See petition C-2043 Vol. 224, bundle H3, petn. 24 dated 24 May, 1796. Samuel is already in receipt of 200 acres, but prays for an additional 200 acres of family lands. He states that he is from New Jersey and that he came in 1788 with a wife and one child. It's interesting that he is vouched for by Nathanial Pettit. Nathanial's daughter Rachel was married to Lawrence Lawrason, Mercy's brother. Since Nathanial was a Justice of the Peace, and would have been approached to endorse the petition in any event, this by itself may not mean much. There is one other document, however, that we may fall back on, and, while circumstantial in nature, does lend strong support to Samuel's relationship to the Lawrason family.
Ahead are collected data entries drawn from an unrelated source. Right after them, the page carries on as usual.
Lemma retasked_inv onq cur p s s' :
  retasked p s s' → my_q (ent s p) = None →
  off s p ∨ (prio (task s' p), rt_class (task s' p)) = (prio (task s p), rt_class (task s p)) →
  (if rt_class (task s' p) then 0 ≤ prio (task s' p) < MAX_RT_PRIO else MAX_RT_PRIO ≤ prio (task s' p)) →
  (∀ c, (c < NR_CPUS)%nat → idle (cpu_rq s c) = p → rt_class (task s' p) = false) →
  inv onq cur s → inv onq cur s'.
Proof.
  intros R Hmy Hoff Hcl Hidle V. destruct (rt_same _ _ _ R) as (Ee & Er & Eq & Eg & Egs & Ed & El & _).
  assert (∀ x, (on_rt_rq s x = true ∨ ∃ c q, (c < NR_CPUS)%nat ∧ (q, x) ∈ entries (pushables s c)) →
    prio (task s' x) = prio (task s x) ∧ rt_class (task s' x) = rt_class (task s x)) as Hpr.
  { intros x Hx. destruct (decide (x = p)) as [->|Hne]; [|pose proof (rt_prios _ _ _ R x Hne) as E; by injection E].
    destruct Hoff as [[O1 O2]|E]; [|by injection E]. destruct Hx as [?|(c & q & Hc & Hin)]; [congruence|by destruct (O2 c q Hc)]. }
  assert (∀ x, cpus_allowed (task s' x) = cpus_allowed (task s x) ∧ task_cpu (task s' x) = task_cpu (task s x) ∧
    task_tg (task s' x) = task_tg (task s x) ∧ on_cpu (task s' x) = on_cpu (task s x)) as Ha.
  { intros x. pose proof (rt_all _ _ _ R x) as E. by injection E. }
  split.
  - eapply retasked_rt_inv; [done|done| |apply V]. destruct Hoff as [[? _]|E]; [by left|]. right. by injection E.
  - destruct (v_topo _ _ _ V) as [T1 T2 T3 T4 T6 T5].
    split; rewrite ?Er, ?Ee, ?Eg, ?Egs, ?Ed, ?Eq, ?El; try done.
    + intros r g. rewrite Er, Ee, Eg. apply T1.
    + intros g c Hg Hc. eapply complete_kept; [|by apply T3]. intros e. by rewrite Ee.
  - intros x. rewrite Ee. intros Hx. destruct (v_place _ _ _ V x Hx) as [P1 P2 P3 P4], (Ha x) as (A1 & A2 & A3 & _).
    split; rewrite ?A1, ?A2, ?A3, ?Ee, ?Eg, ?Egs; done.
  - intros x. rewrite Ee. intros Hx. destruct (decide (x = p)) as [->|Hne]; [done|].
    pose proof (rt_prios _ _ _ R x Hne) as E. injection E as -> ->. by apply V.
  - intros x. unfold on_rt_rq. rewrite Ee. intros Hx Hon. rewrite (proj2 (Hpr x (or_introl Hon))). by apply V.
  - intros c Hc. unfold pushables. rewrite Er, Eq. by apply V.
  - intros c q x Hc. unfold pushables. rewrite Er, Eq. intros Hin. destruct (Hpr x) as [B1 B2]; [right; eauto|].
    destruct (v_push _ _ _ V c q x Hc Hin), (Ha x) as (_ & A2 & _). split; rewrite ?Ee, ?B1, ?B2, ?A2; done.
  - intros c Hc. rewrite Eq, Ee. destruct (Ha (curr (cpu_rq s c))) as (_ & -> & _ & ->). by apply V.
  - rewrite Eq, Er. apply V.
  - intros c Hc. rewrite Eq, Ee. destruct (Ha (idle (cpu_rq s c))) as (_ & -> & _ & _), (v_idle _ _ _ V c Hc) as (I1 & I2 & I3).
    split_and!; [done|done|]. destruct (decide (idle (cpu_rq s c) = p)) as [E|Hne]; [rewrite E; by apply (Hidle c)|].
    pose proof (rt_prios _ _ _ R _ Hne) as E. injection E as _ ->. done.
Qed.

Lemma set_on_rq_retasked b p s : retasked p s (set_on_rq b p s).
Proof.
  split; [done| |]; intros x; simpl; (destruct (decide (x = p)) as [->|]; [by rewrite fn_lookup_insert|by rewrite fn_lookup_insert_ne]).
Qed.
Lemma set_on_rq_inv onq cur b p s : my_q (ent s p) = None → inv onq cur s → inv onq cur (set_on_rq b p s).
Proof.
  intros Hmy V. eapply (retasked_inv onq cur p s); [apply set_on_rq_retasked|done| | | |done]; simpl; rewrite fn_lookup_insert; [by right|by apply V|].
  intros c Hc <-. by apply (v_idle _ _ _ V c Hc).
Qed.
Lemma set_prio_retasked pr b p s : retasked p s (set_prio pr b p s).
Proof.
  split; [done| |]; intros x; simpl; [|intros Hx; by rewrite fn_lookup_insert_ne].
  destruct (decide (x = p)) as [->|]; [by rewrite fn_lookup_insert|by rewrite fn_lookup_insert_ne].
Qed.

(** ** Operations that leave the tasks where they are *)

Lemma update_curr_keeps onq cur c s : keeps onq cur s (update_curr_rt c s).
Proof. apply time_keeps, update_curr_rt_ok. Qed.

Lemma watchdog_keeps onq cur p s : keeps onq cur s (watchdog p s).
Proof.
  unfold watchdog. destruct (_ =? RLIM_INFINITY); [reflexivity|]. set (s1 := set_timeout _ p s).
  assert (keeps onq cur s s1) as H1 by (by apply upd_ent_keeps). destruct (_ <? _); [|done]. etrans; [exact H1|]. by apply upd_task_keeps.
Qed.

Lemma task_tick_keeps onq cur c p s : my_q (ent s p) = None → keeps onq cur s (task_tick_rt c p s).
Proof.
  intros Hp V. destruct (update_curr_keeps onq cur c s V) as [V1 K1]. destruct (watchdog_keeps onq cur p _ V1) as [V2 K2].
  unfold task_tick_rt. set (s2 := watchdog p (update_curr_rt c s)) in *. clearbody s2. assert (kept s s2) as K by (etrans; [exact K1|exact K2]). clear K1 K2 V1.
  destruct (kp_entity _ _ p K) as (_ & _ & _ & Em). rewrite Hp in Em.
  assert (keeps onq cur s2 (if negb (policy (task s2 p) =? SCHED_RR) then s2 else
    let s := set_time_slice (u32 (time_slice (ent s2 p) - 1)) p s2 in
    if negb (time_slice (ent s p) =? 0) then s else
      let s := set_time_slice DEF_TIMESLICE p s in
      if not_alone s p then resched_task p (requeue_task_rt p false s) else s)) as H.
  { destruct (negb _); [reflexivity|]. cbv zeta. set (s3 := set_time_slice _ p s2).
    assert (keeps onq cur s2 s3 ∧ my_q (ent s3 p) = None) as [H3 E3].
    { split; [by apply upd_ent_keeps|]. unfold s3, set_time_slice. simpl. by rewrite fn_lookup_insert. }
    destruct (negb _); [done|]. etrans; [exact H3|]. clearbody s3. set (s4 := set_time_slice _ p s3).
    assert (keeps onq cur s3 s4 ∧ my_q (ent s4 p) = None) as [H4 E4].
    { split; [by apply upd_ent_keeps|]. unfold s4, set_time_slice. simpl. by rewrite fn_lookup_insert. }
    destruct (not_alone _ _); [|done]. etrans; [exact H4|]. etrans; [by apply requeue_task_keeps|apply resched_keeps]. }
  destruct (H V2) as [V3 K3]. split; [done|etrans; [exact K|exact K3]].
Qed.

Lemma check_preempt_keeps onq cur c p s : my_q (ent s p) = None → keeps onq cur s (check_preempt_curr c p s).
Proof.
  intros Hp. unfold check_preempt_curr. set (s1 := if eqb _ _ then _ else _). transitivity s1.
  - unfold s1. destruct (eqb _ _).
    + destruct (rt_class _); [|reflexivity]. unfold check_preempt_curr_rt. destruct (_ <? _); [apply resched_keeps|].
      destruct (_ && _); [|reflexivity]. unfold check_preempt_equal_prio. destruct (_ =? 1); [reflexivity|]. destruct (_ && _); [reflexivity|].
      destruct (negb _); [reflexivity|]. etrans; [by apply requeue_task_keeps|apply resched_keeps].
    + destruct (rt_class _); [apply resched_keeps|reflexivity].
  - clearbody s1. destruct (_ && _); [|reflexivity]. by apply upd_rq_keeps.
Qed.

Lemma tick_safe c s : (c < NR_CPUS)%nat → safe c s (scheduler_tick c s).
Proof.
  intros Hc G. unfold scheduler_tick. destruct (rt_class _); [|split; [done|reflexivity]]. apply (keeps_safe c); [|done].
  apply task_tick_keeps. by apply (v_cpu _ _ _ G).
Qed.
Lemma yield_safe c s : (c < NR_CPUS)%nat → safe c s (sched_yield c s).
Proof.
  intros Hc G. unfold sched_yield, yield_task_rt. destruct (rt_class _); [|split; [done|reflexivity]]. apply (keeps_safe c); [|done].
  apply requeue_task_keeps. by apply (v_cpu _ _ _ G).
Qed.
Lemma period_timer_safe c g ov s : g ∈ task_groups s → safe c s (do_sched_rt_period_timer g ov s).2.
Proof.
  intros Hg G. apply (keeps_safe c); [|done]. apply time_keeps, do_sched_rt_period_timer_ok. intros i Hi.
  destruct (tp_rq _ (v_topo _ _ _ G) g i Hg) as [? _]; [by apply (tp_span _ (v_topo _ _ _ G))|eauto].
Qed.
Lemma clock_safe c c' t s : safe c s (set_clock_task t c' s).
Proof. apply keeps_safe. by apply upd_rq_keeps. Qed.
(** [semctl] with [IPC_RMID], and [ipc_rmid]; [access] is what
    [ipcctl_pre_down] and [security_sem_semctl] say. *)
Definition semctl_rmid (semid : Z) (access : Z) (n : ipc_ns) : Z * ipc_ns :=
  if semid <? 0 then (- Err.EINVAL, n)
  else
    match ipc_lock_check semid n with
    | inl e => (e, n)
    | inr (i, a) =>
        if negb (access =? 0) then (access, n)
        else
          let s := freeary (mk_sst a (ns_env n)) in
          (0, mk_ns (delete i (arrays n)) (in_use n - 1) (ids_seq n) (used_sems n - Z.of_nat (sem_nsems a)) (undo_list n)
                (λ l, filter (λ u, u ∉ list_id a) (list_proc n l)) (refcnt n) (env s))
    end.

(** ** Undo structures *)

(** [get_undo_list]; [new] is the memory for a list. *)
Definition get_undo_list (t : nat) (new : option nat) (n : ipc_ns) : Z + nat * ipc_ns :=
  match undo_list n t with
  | Some l => inr (l, n)
  | None =>
      match new with
      | None => inl (- Err.ENOMEM)
      | Some l => inr (l, set_undo_list t (Some l) (set_refcnt l 1 (set_list_proc (<[l := []]> (list_proc n)) n)))
      end
  end.

Definition __lookup_undo (l : nat) (semid : Z) (n : ipc_ns) : option nat :=
  head (filter (λ u, un_semid (undos (ns_env n) u) = semid) (list_proc n l)).
Definition lookup_undo (l : nat) (semid : Z) (n : ipc_ns) : option nat * ipc_ns :=
  match __lookup_undo l semid n with
  | Some u => (Some u, set_list_proc (<[l := u :: list_remove u (list_proc n l)]> (list_proc n)) n)
  | None => (None, n)
  end.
When the American army burned Niagara Town on December 10, 1813, they destroyed the land records office along with it. After the war, commissioners went around to the property holders and examined and recorded such records that they themselves had. These efforts are recorded in two volumes of the Commissioners Books and may be found on microfilm GSU 170143. In October of 2012, the Mayholme Foundation of St. Catharines produced a hardcover book that is essentially a precise of these transactions.

See pages 83 and 84 of the Mayholme book. This shows the following transaction:

Type: Bargain & Sale
Parties: Warner Nelles and Elizabeth his wife of Grand river
and
Samuel Hammel, Yeoman of Ancaster
Land: Lot 52, Second Concession, Ancaster
Witnesses: Laurence Larrison and Charles Anderson
Original Registration Date: 5 May 1809
New Registration Date n/a
Registrar: Rolfe Clench

Since Lawrence Lawrason is stated to be Samuel Hammill's brother-in-law, at least in the Annals of the Forty, the above record as found in the commissioners' books certainly strengthens the argument.

We may add to that in that the Ontario Archives makes available an early map of Clinton Township dated 1811 at York. The map shows Miller 'Larrison' holding lot nbr. 23 in the broken front facing Lake Ontario and lot 23 on Concession 1. Daniel Corson holds lots 19, 20, 22 and 23 in the 3rd Concession. Samuel Hamel holds lots 21 in the 2nd and the 3rd Concessions. Three Lawrason family members at least were fairly closely clustered. Lawrence Lawrason held a grant in Gainsborough Township, the township immediately to the south of Clinton.